Similarly, the development of Medicare and Medicaid ACOs offers exciting opportunities for integration of the MLP approach into care models for vulnerable patients. ACOs bring together doctors, hospitals, and other health care providers to coordinate care for a defined group of patients with the goal of delivering coordinated, efficient, high-quality, and cost-effective care.58

As described earlier, studies are showing the MLP’s potential for return on investment to health care institutions and payers while also improving patient outcomes and experience of care. Some states have begun to develop Medicaid ACOs that focus on improving the health and reducing the costs of patients with chronic illness. Given that the MLP’s explicit focus is on vulnerable low-income patients, those most likely to be Medicaid enrollees, integration of legal expertise and assistance directed at members of Medicaid ACOs may be an effective way to support state efforts to reduce unnecessary health care use while improving health care quality and advancing population health goals. Figure 3 further shows how MLPs strengthen value-based health care strategies such as ACOs.

Figure 3.

Figure 3.

MLPs Strengthen Value-Based Strategies.

Abbreviation: MLP, medical-legal partnerships.

Primary Care and Behavioral Health Integration

The ACA promotes behavioral health services by including them in the essential health benefits required of participating plans, establishing parity between the mental and physical health benefits covered by these health plans, and establishing new mechanisms and funding opportunities for integrated care models (such as ACOs and PCMHs).
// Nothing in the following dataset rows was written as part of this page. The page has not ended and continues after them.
(** The big lock of the VFS layer is a recursive lock.  In every interleaving of threads
    that release what they acquired: at most one thread is between acquire and release; the
    depth is the number of its own acquisitions; no assertion of [vfs_biglock_acquire],
    [vfs_biglock_release] or the lock fails, so neither stops the kernel and the branch for a
    lock that is held at depth 0 is not taken; and the lock is free, with a thread on its way
    to it if any waits, when nobody holds it. *)
Theorem biglock_recursive s : bl_reachable s ->
  (forall t t', holding s t -> holding s t' -> t = t') /\
  (forall t n, at_ s t = Quiet (S n) -> vfs_biglock_depth s = Z.of_nat (S n) /\ vfs_biglock_do_i_hold t s = true) /\
  (forall t n, at_ s t = Quiet n -> exists s', acquire_begin t n s = Ok s' /\ (at_ s' t = Locking 0 \/ at_ s' t = Locked n /\ vfs_biglock_depth s <> 0)) /\
  (forall t n, at_ s t = Quiet (S n) -> exists s', release_begin t (S n) s = Ok s') /\
  (forall t n, at_ s t = Unlocking n -> exists s', release_end t n s = Ok s' /\ at_ s' t = Quiet 0 /\ lk_owner (vfs_biglock s') = None) /\
  (lk_owner (vfs_biglock s) = None -> vfs_biglock_depth s = 0 /\ (lk_waiting (vfs_biglock s) <> [] -> exists t, t ∈ lk_testing (vfs_biglock s))).
Proof.
  intros Hr. pose proof (bl_inv_reachable s Hr) as Hi. assert (Hown : forall t n, at_ s t = Quiet (S n) -> lk_owner (vfs_biglock s) = Some t /\ vfs_biglock_depth s = Z.of_nat (S n)).
  { intros t n Hat. pose proof (bi_thread _ Hi t) as Hx. unfold thread_ok in Hx. rewrite Hat in Hx. by destruct Hx as (? & ? & ?). }
  split_and!.
  - intros t t' [n Hn] [n' Hn']. destruct (Hown t n Hn), (Hown t' n' Hn'). congruence.
  - intros t n Hat. destruct (Hown t n Hat) as [Ho Hd]. split; [done|]. by apply bool_decide_eq_true.
  - intros t n Hat. unfold acquire_begin, lock_do_i_hold. destruct n as [|n].
    + pose proof (bi_thread _ Hi t) as Hx. unfold thread_ok in Hx. rewrite Hat in Hx. destruct Hx as (Ho & _). rewrite bool_decide_false by done. cbn [negb].
      unfold lock_enter, kassert_r, lock_do_i_hold. rewrite bool_decide_false by done. cbn. eexists. split; [reflexivity|]. left. cbn. by rewrite fn_lookup_insert.
    + destruct (Hown t n Hat) as [Ho Hd]. rewrite bool_decide_true by done. cbn [negb]. rewrite Hd. destruct (Z.eqb_spec (Z.of_nat (S n)) 0) as [|Hd0]; [lia|]. eexists. split; [reflexivity|]. right. cbn.
      by rewrite fn_lookup_insert.
  - intros t n Hat. destruct (Hown t n Hat) as [Ho Hd]. unfold release_begin, kassert_r, lock_do_i_hold. rewrite bool_decide_true by done. rewrite Hd. destruct (Z.ltb_spec 0 (Z.of_nat (S n))) as [_|]; [by eexists|lia].
  - intros t n Hat. pose proof (bi_thread _ Hi t) as Hx. unfold thread_ok in Hx. rewrite Hat in Hx. destruct Hx as (-> & Ho & _). unfold release_end, lock_release, kassert_r, lock_do_i_hold. rewrite bool_decide_true by done.
    destruct (wchan_wakeone _) as [o wc]. cbn. eexists. split; [reflexivity|]. cbn. by rewrite fn_lookup_insert.
  - intros Ho. split; [by apply (bi_free _ Hi)|]. intros Hw. pose proof (bi_lock _ Hi) as (_ & _ & _ & _ & _ & _ & _ & _ & Hl). by apply set_choose_L, Hl.
Qed.

(** Thread 1 holds the lock twice, thread 2 waits. *)
Lemma biglock_recursive_witness : exists s, bl_reachable s /\ at_ s 1%nat = Quiet 2 /\ at_ s 2%nat = Locking 0 /\ vfs_biglock_depth s = 2 /\ ~ holding s 2%nat.
Proof.
  assert (H : exists s, bl_reachable s /\ at_ s 1%nat = Quiet 2 /\ at_ s 2%nat = Locking 0).
  { eexists. split.
    1: eapply rtc_l; [eapply (step_begin 1%nat 0); [reflexivity|lia|reflexivity]|].
    eapply rtc_l; [apply (step_test 1%nat 0); [reflexivity|cbn; set_solver]|].
    eapply rtc_l; [apply (step_end 1%nat 0); reflexivity|].
    eapply rtc_l; [eapply (step_begin 1%nat 1); [reflexivity|lia|reflexivity]|].
    eapply rtc_l; [apply (step_end 1%nat 1); reflexivity|].
    eapply rtc_l; [eapply (step_begin 2%nat 0); [reflexivity|lia|reflexivity]|]. apply rtc_refl.
    split; reflexivity. }
  destruct H as (s & H & H1 & H2). exists s. destruct (biglock_recursive s H) as (_ & Hd & _). destruct (Hd 1%nat 1%nat H1) as [Hd1 _].
  split; [exact H|]. split; [exact H1|]. split; [exact H2|]. split; [exact Hd1|]. intros [n Hn]. rewrite H2 in Hn. discriminate Hn.
Defined.

End Biglock.
(* ===== verification/Threadlist.v ===== *)
(** * kern/thread/threadlist.c: lists of threads

    Doubly linked lists through the nodes inside the threads, with two bookend nodes in the
    list itself, at the level of pointers: the nodes are a map from addresses.  The list is
    at address [tl], its head node there, its tail node behind it; [off] is the offset of
    [t_listnode] in [struct thread].  DEBUGASSERT is compiled out. *)
From S2P Require Import Prelude Wp.

Module Threadlist.

Record tln : Type := mkTln { tln_prev : Z; tln_next : Z; tln_self : Z }.
Record heap : Type := mkHeap { nodes : gmap Z tln; tl_counts : gmap Z Z }.

Definition SIZEOF_NODE : Z := 12.
Definition tl_head (tl : Z) : Z := tl.
Definition tl_tail (tl : Z) : Z := tl + SIZEOF_NODE.

Definition get_node (a : Z) : M heap tln := h ← get; deref "struct threadlistnode" (nodes h !! a).
Definition put_node (a : Z) (n : tln) : M heap unit := modify (fun h => mkHeap (<[a := n]> (nodes h)) (tl_counts h)).
Definition get_count (tl : Z) : M heap Z := h ← get; deref "struct threadlist" (tl_counts h !! tl).
Definition put_count (tl c : Z) : M heap unit := modify (fun h => mkHeap (nodes h) (<[tl := c]> (tl_counts h))).

Definition set_prev (a p : Z) : M heap unit := n ← get_node a; put_node a (mkTln p (tln_next n) (tln_self n)).
Definition set_next (a x : Z) : M heap unit := n ← get_node a; put_node a (mkTln (tln_prev n) x (tln_self n)).

Section Threadlist.
Context (off : Z).
Definition t_listnode (t : Z) : Z := t + off.

Definition threadlistnode_init (a t : Z) : M heap unit :=
  kassert "t != NULL" (negb (t =? 0));;
  put_node a (mkTln 0 0 t).

Definition threadlistnode_cleanup (a : Z) : M heap unit :=
  n ← get_node a;
  kassert "tln->tln_next == NULL" (tln_next n =? 0);;
  kassert "tln->tln_prev == NULL" (tln_prev n =? 0);;
  kassert "tln->tln_self != NULL" (negb (tln_self n =? 0)).

Definition threadlist_init (tl : Z) : M heap unit :=
  put_node (tl_head tl) (mkTln 0 (tl_tail tl) 0);;
  put_node (tl_tail tl) (mkTln (tl_head tl) 0 0);;
  put_count tl 0.

Definition threadlist_isempty (tl : Z) : M heap bool := c ← get_count tl; mret (c =? 0).

Definition threadlist_cleanup (tl : Z) : M heap unit :=
  e ← threadlist_isempty tl;
  kassert "threadlist_isempty(tl)" e;;
  c ← get_count tl;
  kassert "tl->tl_count == 0" (c =? 0).
(* ===== verification/Threads.v ===== *)
(** * kern/thread/thread.c: threads on several processors

    Processors interleave at the granularity of the run queue locks: each definition below
    that is a section runs with the locks it takes held throughout, or touches only what
    its processor alone touches.  Between two sections a processor is at a [place] of the
    code.  One lock is held across sections: [thread_switch] gives up the wait channel's
    spinlock before it sets [t_state], with the run queue still locked ([Switching]).

    Lists of threads are sequences here; threadlist.c implements them (Threadlist).  Wait
    channels are those of Synch.  Names of threads and channels are only printed and are
    left out; so are the saved registers, except whether they are the ones
    [switchframe_init] made, and [as_activate], which Addrspace models.  Interrupt levels
    and the spinlocks themselves are the subject of Spl; the spinlock of a wait channel is
    its user's, and orders the operations on the channel. *)
From S2P Require Import Prelude Wp Synch.
Import Synch.

Module Threads.

Inductive threadstate : Type := S_RUN | S_READY | S_SLEEP | S_ZOMBIE.
#[global] Instance threadstate_eq_dec : EqDecision threadstate.
Proof. solve_decision. Defined.

(** [t_stack]: the four words at the bottom of the stack, or NULL; [t_fresh]: it has not
    run, its context leads to [thread_startup]. *)
Record thread : Type := mkThread {
  t_state : threadstate; t_stack : option (list Z); t_cpu : option nat; t_proc : option Z; t_fresh : bool
}.
Definition set_state (x : threadstate) (t : thread) : thread := mkThread x (t_stack t) (t_cpu t) (t_proc t) (t_fresh t).
Definition set_stack (x : option (list Z)) (t : thread) : thread := mkThread (t_state t) x (t_cpu t) (t_proc t) (t_fresh t).
Definition set_tcpu (x : nat) (t : thread) : thread := mkThread (t_state t) (t_stack t) (Some x) (t_proc t) (t_fresh t).
Definition set_proc (x : option Z) (t : thread) : thread := mkThread (t_state t) (t_stack t) (t_cpu t) x (t_fresh t).
Definition set_fresh (x : bool) (t : thread) : thread := mkThread (t_state t) (t_stack t) (t_cpu t) (t_proc t) x.

(** Where a processor is between two sections. *)
Inductive place : Type :=
  | Normal                                              (* it runs its thread, interrupts on *)
  | Switching (newstate : threadstate)                  (* in [thread_switch], its thread queued *)
  | Waiting                                             (* in [wait] of [cpu_idle] *)
  | Woken                                               (* behind [wait]: interrupts are let in *)
  | Waking (list : list tid)                            (* threads off a channel, to make runnable *)
  | Counting (i : nat) (my_count total_count : Z)       (* in [thread_consider_migration]: its loops *)
  | Taking (one_share to_send : Z)
  | Sending (i : nat) (one_share to_send : Z) (victims : list tid)
  | Returning (victims : list tid)
  | Yielding                                            (* in [hardclock], before [thread_yield] *)
  | Clearing                                            (* behind [interprocessor_interrupt] *)
  | Halted.

#[global] Instance place_eq_dec : EqDecision place.
Proof. solve_decision. Defined.

(** [c_shootdown]: the first [c_numshootdown] entries; [c_ipi_line]: the interrupt line. *)
Record cpu : Type := mkCpu {
  c_curthread : tid; c_zombies : list tid; c_hardclocks : Z; c_isidle : bool; c_runqueue : list tid;
  c_ipi_pending : Z; c_shootdown : list Z; c_ipi_line : bool; c_place : place
}.
Definition set_cur (x : tid) (c : cpu) : cpu := mkCpu x (c_zombies c) (c_hardclocks c) (c_isidle c) (c_runqueue c) (c_ipi_pending c) (c_shootdown c) (c_ipi_line c) (c_place c).
Definition set_zombies (x : list tid) (c : cpu) : cpu := mkCpu (c_curthread c) x (c_hardclocks c) (c_isidle c) (c_runqueue c) (c_ipi_pending c) (c_shootdown c) (c_ipi_line c) (c_place c).
Definition set_hardclocks (x : Z) (c : cpu) : cpu := mkCpu (c_curthread c) (c_zombies c) x (c_isidle c) (c_runqueue c) (c_ipi_pending c) (c_shootdown c) (c_ipi_line c) (c_place c).
Definition set_isidle (x : bool) (c : cpu) : cpu := mkCpu (c_curthread c) (c_zombies c) (c_hardclocks c) x (c_runqueue c) (c_ipi_pending c) (c_shootdown c) (c_ipi_line c) (c_place c).
Definition set_runqueue (x : list tid) (c : cpu) : cpu := mkCpu (c_curthread c) (c_zombies c) (c_hardclocks c) (c_isidle c) x (c_ipi_pending c) (c_shootdown c) (c_ipi_line c) (c_place c).
Definition set_pending (x : Z) (c : cpu) : cpu := mkCpu (c_curthread c) (c_zombies c) (c_hardclocks c) (c_isidle c) (c_runqueue c) x (c_shootdown c) (c_ipi_line c) (c_place c).
Definition set_shootdown (x : list Z) (c : cpu) : cpu := mkCpu (c_curthread c) (c_zombies c) (c_hardclocks c) (c_isidle c) (c_runqueue c) (c_ipi_pending c) x (c_ipi_line c) (c_place c).
Definition set_line (x : bool) (c : cpu) : cpu := mkCpu (c_curthread c) (c_zombies c) (c_hardclocks c) (c_isidle c) (c_runqueue c) (c_ipi_pending c) (c_shootdown c) x (c_place c).
Definition set_place (x : place) (c : cpu) : cpu := mkCpu (c_curthread c) (c_zombies c) (c_hardclocks c) (c_isidle c) (c_runqueue c) (c_ipi_pending c) (c_shootdown c) (c_ipi_line c) x.

(** The threads in the kernel heap, [allcpus], the wait channels, and [p_numthreads] of
    the processes. *)
Record sys : Type := mkSys { threads : gmap tid thread; allcpus : list cpu; wchans : gmap Z (list tid); numthreads : gmap Z Z }.
Definition set_threads (x : gmap tid thread) (s : sys) : sys := mkSys x (allcpus s) (wchans s) (numthreads s).
Definition set_allcpus (x : list cpu) (s : sys) : sys := mkSys (threads s) x (wchans s) (numthreads s).
Definition set_wchans (x : gmap Z (list tid)) (s : sys) : sys := mkSys (threads s) (allcpus s) x (numthreads s).
Definition set_numthreads (x : gmap Z Z) (s : sys) : sys := mkSys (threads s) (allcpus s) (wchans s) x.

Definition get_cpu (c : nat) : M sys cpu := s ← get; deref "struct cpu" (allcpus s !! c).
Definition put_cpu (c : nat) (k : cpu) : M sys unit := modify (fun s => set_allcpus (<[c := k]> (allcpus s)) s).
Definition on_cpu (c : nat) (f : cpu -> cpu) : M sys unit := k ← get_cpu c; put_cpu c (f k).
Definition get_thread (t : tid) : M sys thread := s ← get; deref "struct thread" (threads s !! t).
Definition put_thread (t : tid) (th : thread) : M sys unit := modify (fun s => set_threads (<[t := th]> (threads s)) s).
Definition on_thread (t : tid) (f : thread -> thread) : M sys unit := th ← get_thread t; put_thread t (f th).
Definition goto (c : nat) (p : place) : M sys unit := on_cpu c (set_place p).

(** Back from an interrupt handler. *)
Definition resume (c : nat) : M sys unit := on_cpu c (fun k => set_place (if c_isidle k then Woken else Normal) k).

(** ** Interprocessor interrupts *)

Definition IPI_PANIC : Z := 0.
Definition IPI_OFFLINE : Z := 1.
Definition IPI_UNIDLE : Z := 2.
Definition IPI_TLBSHOOTDOWN : Z := 3.
Definition TLBSHOOTDOWN_MAX : Z := 16.

Definition mainbus_send_ipi (target : nat) : M sys unit := on_cpu target (set_line true).
Definition lamebus_clear_ipi (target : nat) : M sys unit := on_cpu target (set_line false).

Definition ipi_send (target : nat) (code : Z) : M sys unit :=
  kassert "code >= 0 && code < 32" ((0 <=? code) && (code <? 32));;
  on_cpu target (fun k => set_pending (Z.lor (c_ipi_pending k) (Z.shiftl 1 code)) k);;
  mainbus_send_ipi target.

Fixpoint ipi_broadcast_loop (c : nat) (code : Z) (i n : nat) : M sys unit :=
  match n with
  | O => mret tt
  | S n => (if bool_decide (i = c) then mret tt else ipi_send i code);; ipi_broadcast_loop c code (S i) n
  end.
Definition ipi_broadcast (c : nat) (code : Z) : M sys unit := n ← gets (fun s => length (allcpus s)); ipi_broadcast_loop c code 0 n.

Definition ipi_tlbshootdown (target : nat) (mapping : Z) : M sys unit :=
  k ← get_cpu target;
  (if Z.of_nat (length (c_shootdown k)) =? TLBSHOOTDOWN_MAX then panic "ipi_tlbshootdown: Too many shootdowns queued"
   else put_cpu target (set_shootdown (c_shootdown k ++ [mapping]) k));;
  on_cpu target (fun k => set_pending (Z.lor (c_ipi_pending k) (Z.shiftl 1 IPI_TLBSHOOTDOWN)) k);;
  mainbus_send_ipi target.

(** [vm_tlbshootdown] of kern/vm/vm.c does nothing. *)
Definition interprocessor_interrupt (c : nat) : M sys unit :=
  k ← get_cpu c;
  let bits := c_ipi_pending k in
  if Z.testbit bits IPI_PANIC then goto c Halted
  else if Z.testbit bits IPI_OFFLINE then goto c Halted
  else
    (if Z.testbit bits IPI_TLBSHOOTDOWN then on_cpu c (set_shootdown []) else mret tt);;
    on_cpu c (set_pending 0);;
    goto c Clearing.

(** [mainbus_interrupt] clears the line when the handler is done. *)
Definition interrupt_clear (c : nat) : M sys unit := lamebus_clear_ipi c;; resume c.

(** ** Creating and destroying threads *)

Definition THREAD_STACK_MAGIC : Z := 0xbaadf00d.

Definition thread_checkstack_init (t : tid) : M sys unit :=
  on_thread t (set_stack (Some [THREAD_STACK_MAGIC; THREAD_STACK_MAGIC; THREAD_STACK_MAGIC; THREAD_STACK_MAGIC])).

Definition stack_word (i : nat) (ws : list Z) : M sys unit := kassert "((uint32_t*)thread->t_stack)[i] == THREAD_STACK_MAGIC" (bool_decide (ws !! i = Some THREAD_STACK_MAGIC)).
Definition thread_checkstack (t : tid) : M sys unit :=
  th ← get_thread t;
  match t_stack th with
  | None => mret tt
  | Some ws => stack_word 0 ws;; stack_word 1 ws;; stack_word 2 ws;; stack_word 3 ws
  end.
New strategies for implementing behavioral health integration include the following: universal mental health screening, health system navigators, co-location of mental health services, health homes that focus on supporting patients through their behavioral health provider, and system-level integration through payment reforms.59

Not surprisingly, unmet legal needs can inhibit effective behavioral health treatment. For example, a patient experiencing debilitating depression and anxiety may be at risk of eviction and/or job loss. Legal intervention may prevent a downward spiral toward poverty and homelessness while appropriate behavioral health care can be implemented. The move toward integration of behavioral health care into primary care offers a promising avenue to better coordinate care for patients with behavioral health needs. Partnering primary care and behavioral health care providers with attorneys can help provide necessary patient supports, including medical and psychosocial treatments, family participation, and access to community resources. Nationally, there are a growing number of behavioral health–focused MLPs.60,61 Programs that include primary care, behavioral health, and social and legal services for homeless patients offer good examples of full integration.62

Conclusion

MLP is a promising approach to addressing the SDH for vulnerable populations. Integrating lawyers into the health care team to address SDH and to train and consult with health care staff about the unmet legal needs affecting their patients’ health facilitates upstream prevention and policy change. Studies point to the potential for MLPs to improve health, health care delivery, and provider satisfaction while also reducing costs.

The ACA and other health system reforms are offering new opportunities for incorporation of MLP into primary care. Increasingly, MLPs are being included as enabling services at FQHCs and community benefit strategies in nonprofit hospitals, integrated into PCMHs and ACOs, and added into primary care behavioral health innovations. With their focus on reducing health disparities for vulnerable populations, MLPs are an important part of a more comprehensive, patient-centered, preventive, and equitable health care system.

Footnotes

Declaration of Conflicting Interests: The author(s) declared no potential conflicts of interest with respect to the research, authorship, and/or publication of this article.

Funding: The author(s) received no financial support for the research, authorship, and/or publication of this article.